Brazil is expecting to bring home more than $11 billion in revenue from the 2014 soccer World Cup, more than 20 times what South Africa earned for the previous World Cup in 2010.
The Brazilian Institute of Tourism estimated that around 600,000 tourists will visit the country next July and that they will spend approximately $2.6 billion, while the 3 million Brazilians estimated to attend will spend about $7.9 billion.
South Africa’s World Cup in 2010 did not turn out to be the economic success it was predicted to be, with only 309,554 people arriving to see the event out of the estimated 450,000 visitors. The African nation made $513 million.

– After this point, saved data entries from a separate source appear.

(** Device-level test of [counterOverflowDetection]: [true] when the
    handler drops [p_preData]. *)
Definition device_overflow (p_preData : SharedData) (deviceId : string)
           (measurementData : MeasurementData) : bool :=
  match hasRawDataOnDevice measurementData, Map.find deviceId p_preData with
  | true, Some pre =>
      hasRawDataOnDevice pre &&
      (let pre_data := getRawdata pre in
       let cur_data := getRawdata measurementData in
       both_valid pre_data cur_data && (pre_data >? cur_data))
  | _, _ => false
  end.

Definition overflow_device_subdevices (p_preData : SharedData) (deviceId : string)
           (measurementData : MeasurementData) : SharedData :=
  match hasSubdeviceRawData measurementData, Map.find deviceId p_preData with
  | true, Some pre =>
      if hasSubdeviceRawData pre
      then Map.update deviceId
             (overflow_subdevices (getSubdeviceRawDatas measurementData) measurementData pre)
             p_preData
      else p_preData
  | _, _ => p_preData
  end.

(** Outer loop over the devices of the current sample.  [None] is
    [p_preData = nullptr]. *)
Fixpoint overflow_devices (devices : SharedData) (p_preData : SharedData)
  : option SharedData :=
  match devices with
  | [] => Some p_preData
  | (deviceId, measurementData) :: rest =>
      if device_overflow p_preData deviceId measurementData
      then None
      else overflow_devices rest
             (overflow_device_subdevices p_preData deviceId measurementData)
  end.

(** [counterOverflowDetection]: the new value of [p_preData]. *)
Definition counterOverflowDetection (p_preData p_data : option SharedData)
  : option SharedData :=
  match p_preData, p_data with
  | Some pre, Some cur => overflow_devices cur pre
  | _, _ => p_preData
  end.

(** Inner loop of [calculateData] over the sub-device raw entries. *)
Fixpoint calculate_subdevices (subs : list (Z * SubdeviceRawData))
         (pre measurementData : MeasurementData) : MeasurementData :=
  match subs with
  | [] => measurementData
  | (subDeviceId, subRawData) :: rest =>
      match Map.find subDeviceId (getSubdeviceRawDatas pre) with
      | None => measurementData
      | Some _ =>
          let pre_data := getSubdeviceRawData pre subDeviceId in
          let pre_data_raw_timestamp := getSubdeviceDataRawTimestamp pre subDeviceId in
          let cur_data := raw_data subRawData in
          let cur_data_raw_timestamp := raw_timestamp subRawData in
          let measurementData' :=
            if both_valid pre_data cur_data
               && negb (U64.sub cur_data_raw_timestamp pre_data_raw_timestamp =? 0)
            then setSubdeviceDataCurrent subDeviceId
                   (U64.div (U64.sub cur_data pre_data)
                            (U64.sub cur_data_raw_timestamp pre_data_raw_timestamp))
                   measurementData
            else measurementData in
          calculate_subdevices rest pre measurementData'
      end
  end.

Definition calculate_device_level (p_preData : SharedData) (deviceId : string)
           (measurementData : MeasurementData) : MeasurementData :=
  match hasRawDataOnDevice measurementData, Map.find deviceId p_preData with
  | true, Some pre =>
      if hasRawDataOnDevice pre then
        let pre_data := getRawdata pre in
        let pre_data_raw_timestamp := getRawTimestamp pre in
        let cur_data := getRawdata measurementData in
        let cur_data_raw_timestamp := getRawTimestamp measurementData in
        if both_valid pre_data cur_data
           && negb (U64.sub cur_data_raw_timestamp pre_data_raw_timestamp =? 0)
        then setCurrent
               (U64.div (U64.sub cur_data pre_data)
                        (U64.sub cur_data_raw_timestamp pre_data_raw_timestamp))
               measurementData
        else measurementData
      else measurementData
  | _, _ => measurementData
  end.

Definition calculate_device_subdevices (p_preData : SharedData) (deviceId : string)
           (measurementData : MeasurementData) : MeasurementData :=
  match hasSubdeviceRawData measurementData, Map.find deviceId p_preData with
  | true, Some pre =>
      if hasSubdeviceRawData pre
      then calculate_subdevices (getSubdeviceRawDatas measurementData) pre measurementData
      else measurementData
  | _, _ => measurementData
  end.

(** One turn of the device loop of [calculateData]. *)
Definition calculate_device (p_preData : SharedData) (deviceId : string)
           (measurementData : MeasurementData) : MeasurementData :=
  calculate_device_subdevices p_preData deviceId
    (calculate_device_level p_preData deviceId measurementData).

(** [calculateData]: the sample after the rates are filled in. *)
Definition calculateData (p_preData p_data : option SharedData) : option SharedData :=
  match p_preData, p_data with
  | Some pre, Some cur =>
      Some (map (fun entry => (fst entry, calculate_device pre (fst entry) (snd entry))) cur)
  | _, _ => p_data
  end.

(** [handleData] up to the statistics fold: the new [p_preData] and the
    sample as the statistics store receives it. *)
Definition handleData (p_preData p_data : option SharedData)
  : option SharedData * option SharedData :=
  match p_preData, p_data with
  | Some _, Some _ =>
      let p_preData' := counterOverflowDetection p_preData p_data in
      (p_preData', calculateData p_preData' p_data)
  | _, _ => (p_preData, p_data)
  end.

End TimeWeightedAverageDataHandler.

(** ** Tables of [utility.cpp] *)

Inductive MeasurementType :=
| METRIC_TEMPERATURE
| METRIC_FREQUENCY
| METRIC_POWER
| METRIC_MEMORY_USED
| METRIC_MEMORY_UTILIZATION
| METRIC_MEMORY_BANDWIDTH
| METRIC_MEMORY_READ
| METRIC_MEMORY_WRITE
| METRIC_MEMORY_READ_THROUGHPUT
| METRIC_MEMORY_WRITE_THROUGHPUT
| METRIC_COMPUTATION
| METRIC_ENGINE_UTILIZATION
| METRIC_ENGINE_GROUP_COMPUTE_ALL_UTILIZATION
| METRIC_ENGINE_GROUP_MEDIA_ALL_UTILIZATION
| METRIC_ENGINE_GROUP_COPY_ALL_UTILIZATION
| METRIC_ENGINE_GROUP_RENDER_ALL_UTILIZATION
| METRIC_ENGINE_GROUP_3D_ALL_UTILIZATION
| METRIC_ENERGY
| METRIC_EU_ACTIVE
| METRIC_EU_STALL
| METRIC_EU_IDLE
| METRIC_RAS_ERROR_CAT_RESET
| METRIC_RAS_ERROR_CAT_PROGRAMMING_ERRORS
| METRIC_RAS_ERROR_CAT_DRIVER_ERRORS
| METRIC_RAS_ERROR_CAT_CACHE_ERRORS_CORRECTABLE
| METRIC_RAS_ERROR_CAT_CACHE_ERRORS_UNCORRECTABLE
| METRIC_RAS_ERROR_CAT_DISPLAY_ERRORS_CORRECTABLE
| METRIC_RAS_ERROR_CAT_DISPLAY_ERRORS_UNCORRECTABLE
| METRIC_RAS_ERROR_CAT_NON_COMPUTE_ERRORS_CORRECTABLE
| METRIC_RAS_ERROR_CAT_NON_COMPUTE_ERRORS_UNCORRECTABLE
| METRIC_REQUEST_FREQUENCY
| METRIC_MEMORY_TEMPERATURE
| METRIC_FREQUENCY_THROTTLE
| METRIC_FREQUENCY_THROTTLE_REASON_GPU
| METRIC_PCIE_READ_THROUGHPUT
| METRIC_PCIE_WRITE_THROUGHPUT
| METRIC_PCIE_READ
| METRIC_PCIE_WRITE
| METRIC_FABRIC_THROUGHPUT
| METRIC_MEDIA_ENGINE_FREQUENCY
| METRIC_PERF
| METRIC_MAX.
(** C2.  On the prompt-building path the profile is classified by the
    lower-cased title ("professional" when missing): "recruit" or "talent"
    in it selects the recruiter clause; otherwise a 'school' key selects the
    alumni clause; otherwise the generic clause is used.  The recruiter
    test comes first, so a recruiter-like title wins over a school field.
    The clause appended to the prompt determines the audience. *)
Theorem prompt_classification (p : profile) :
  title_is_str p = true ->
  exists d,
    extract_details p = Return d /\
    title d = PyStr.lower (PyStr.str (get p "title" (PStr "professional"))) /\
    build_prompt p
    = Return (prompt_head (name d) +:+ clause_of (prompt_audience p) d) /\
    (forall a, clause_of a d = clause_of (prompt_audience p) d ->
               a = prompt_audience p) /\
    (prompt_is_recruiter (title d) = true ->
     prompt_audience p = Recruiter /\
     build_prompt p = Return (prompt_head (name d) +:+ recruiter_clause d)).
Proof.
  intros Hp. destruct (build_prompt_clause p Hp) as (d & Hd & Ht & Hb).
  exists d. split; [exact Hd|]. split; [exact Ht|]. split; [exact Hb|].
  split; [intros a; apply clause_of_inj|].
  intros Hr. unfold prompt_is_recruiter in Hr.
  assert (prompt_audience p = Recruiter) as Ha.
  { unfold prompt_audience. rewrite <- Ht. by rewrite Hr. }
  split; [exact Ha|]. rewrite Hb. by rewrite Ha.
Qed.

Lemma prompt_classification_witness :
  exists d,
    extract_details recruiter_alumnus = Return d /\
    title d = "recruiter" /\
    build_prompt recruiter_alumnus
    = Return (prompt_head (name d) +:+ recruiter_clause d).
Proof.
  destruct (prompt_classification recruiter_alumnus) as (d & Hd & Ht & _ & _ & Hr).
  - reflexivity.
  - exists d. split; [exact Hd|]. split; [exact Ht|].
    apply Hr. rewrite Ht. reflexivity.
Defined.

(** ** The fallback renderer *)

(** C3.  The fallback renderer tests the title for "recruit" only.  A
    profile whose lower-cased title contains "talent" but not "recruit",
    and which has no 'school' key, is neither recruiter nor alumnus there:
    its template is drawn from the two pools together, so templates
    outside the recruiter pool are drawn too, although the prompt-building
    path calls the same title a recruiter's. *)
Theorem fallback_talent_is_generic (p : profile) (t : string) (draw : nat) :
  p !! "title" = Some (PStr t) ->
  PyStr.contains "talent" (PyStr.lower t) = true ->
  PyStr.contains "recruit" (PyStr.lower t) = false ->
  p !! "school" = None ->
  fallback_is_recruiter p = Return false /\
  is_alumni p = false /\
  fallback_audience p = Generic /\
  get_fallback_message p draw
  = (template <- random_choice (RECRUITER_FALLBACK ++ ALUMNI_FALLBACK) draw ;;
     message <- PyStr.format template (template_vars p) ;;
     Return (PStr message)) /\
  (exists template c0 out,
     (RECRUITER_FALLBACK ++ ALUMNI_FALLBACK) !! (draw `mod` 8)%nat
       = Some template /\
     get_fallback_message p draw = Return (PStr (String c0 out))) /\
  (forall template, template ∈ ALUMNI_FALLBACK ->
     (template ∉ RECRUITER_FALLBACK) /\
     exists d, choose_template false false d = Return template) /\
  prompt_is_recruiter (PyStr.lower t) = true.
Proof.
  intros Ht Htal Hrec Hsch.
  assert (title_is_str p = true) as Hp by (unfold title_is_str; by rewrite Ht).
  assert (title_text p = t) as Htt by (unfold title_text, get; by rewrite Ht).
  assert (fallback_audience p = Generic) as Ha.
  { unfold fallback_audience, has_key. rewrite Htt, Hrec, Hsch.
    rewrite bool_decide_eq_false_2; [done|]. by intros [? ?]. }
  split; [by rewrite (fallback_is_recruiter_str p Hp), Htt, Hrec|].
  split.
  { unfold is_alumni, has_key. rewrite Hsch.
    apply bool_decide_eq_false_2. by intros [? ?]. }
  split; [exact Ha|].
  split; [by rewrite (get_fallback_message_str p draw Hp), Ha|].
  split.
  { destruct (get_fallback_message_total p draw Hp)
      as (tpl & c0 & out & Hl & _ & Hg).
    rewrite Ha in Hl. exists tpl, c0, out. by split. }
  split.
  { intros tpl Hin. split.
    - intros Hr. pose proof pools_NoDup as Hnd.
      apply NoDup_app in Hnd as (_ & Hdisj & _). by apply (Hdisj tpl).
    - assert (tpl ∈ RECRUITER_FALLBACK ++ ALUMNI_FALLBACK) as Hu
          by (apply elem_of_app; auto).
      apply list_elem_of_lookup in Hu as [i Hi].
      exists i. unfold choose_template. by apply random_choice_small. }
  unfold prompt_is_recruiter. rewrite Htal. apply orb_true_r.
Qed.

Lemma fallback_talent_is_generic_witness :
  fallback_is_recruiter talent_partner = Return false /\
  fallback_audience talent_partner = Generic /\
  prompt_is_recruiter (PyStr.lower "Talent Partner") = true.
Proof.
  destruct (fallback_talent_is_generic talent_partner "Talent Partner" 4)
    as (H1 & _ & H3 & _ & _ & _ & H7); try reflexivity.
  split; [exact H1|]. split; [exact H3|exact H7].
Defined.

Lemma get_fallback_message_render (p : profile) (d : nat) :
  title_is_str p = true ->
  get_fallback_message p d
  = (template <- random_choice (pool_of (fallback_audience p)) d ;;
     render p template).
Proof. apply get_fallback_message_str. Qed.

(** C4.  The recruiter pool and the alumni pool hold four templates each
    and the two together eight different ones.  The fallback renderer
    draws from the recruiter pool for a recruiter, from the alumni pool for
    an alumnus and from both pools together otherwise: the message is the
    rendering of the template at the drawn position of that pool; over one
    period of draws every template of the pool is used exactly once, so a
    uniform draw makes them equally likely; and every template of the pool,
    hence for a generic profile every template of either pool, is reached
    by some draw. *)
Theorem fallback_choice_uniform (p : profile) (draw : nat) :
  title_is_str p = true ->
  let pool := pool_of (fallback_audience p) in
  (length RECRUITER_FALLBACK = 4 /\ length ALUMNI_FALLBACK = 4 /\
   length (RECRUITER_FALLBACK ++ ALUMNI_FALLBACK) = 8 /\
   NoDup (RECRUITER_FALLBACK ++ ALUMNI_FALLBACK))%nat /\
  (fallback_is_recruiter p
   = Return (bool_decide (fallback_audience p = Recruiter)) /\
   (fallback_audience p = Alumni -> is_alumni p = true) /\
   (fallback_audience p = Generic -> is_alumni p = false)) /\
  (exists template c0 out,
     pool !! (draw `mod` length pool)%nat = Some template /\
     render p template = Return (PStr (String c0 out)) /\
     get_fallback_message p draw = Return (PStr (String c0 out))) /\
  map (get_fallback_message p) (seq 0 (length pool)) = map (render p) pool /\
  (forall template, template ∈ pool ->
     exists d, (d < length pool)%nat /\
               get_fallback_message p d = render p template).
Proof.
  intros Hp pool. split; [|split; [|split; [|split]]].
  - repeat split; try reflexivity. apply pools_NoDup.
  - rewrite (fallback_is_recruiter_str p Hp).
    unfold fallback_audience, is_alumni.
    destruct (PyStr.contains _ _); [by repeat split|].
    destruct (has_key p "school"); by repeat split.
  - destruct (get_fallback_message_total p draw Hp)
      as (t & c0 & out & Hl & Hf & Hg).
    exists t, c0, out. split; [exact Hl|]. split; [|exact Hg].
    unfold render. by rewrite Hf.
  - rewrite (map_ext _ _ (fun d => get_fallback_message_render p d Hp)).
    change (fun d => template <- random_choice pool d ;; render p template)
      with (fun d => (fun o => bind o (render p)) (random_choice pool d)).
    rewrite <- (map_map (random_choice pool) (fun o => bind o (render p))).
    rewrite random_choice_period. by rewrite map_map.
  - intros t Ht. apply list_elem_of_lookup in Ht as [i Hi].
    exists i. split; [by eapply lookup_lt_Some|].
    rewrite (get_fallback_message_render p i Hp). fold pool.
    by rewrite (random_choice_small _ _ _ Hi).
Qed.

South Africa is the best example in recent years of the “World Cup effect,” in which host countries are more harmed economically from hosting the event. The country, which was ecstatic to host its first World Cup, estimated revenues of $900 million and ended up making about 60 percent of that. By the end of 2010, South Africa had made back only 11 percent after a $4.5 billion investment to build and renovate stadiums and infrastructure.
Will Brazil go the same road? Sport economists like University of Maryland professor Dennis Coates think so. “There is no evidence that the benefits promised by event organizers have ever materialized,” he said in a study, which pointed out that when the World Cup was hosted by the U.S. in 1994, the average host city experienced an income reduction of $712 million relative to predictions.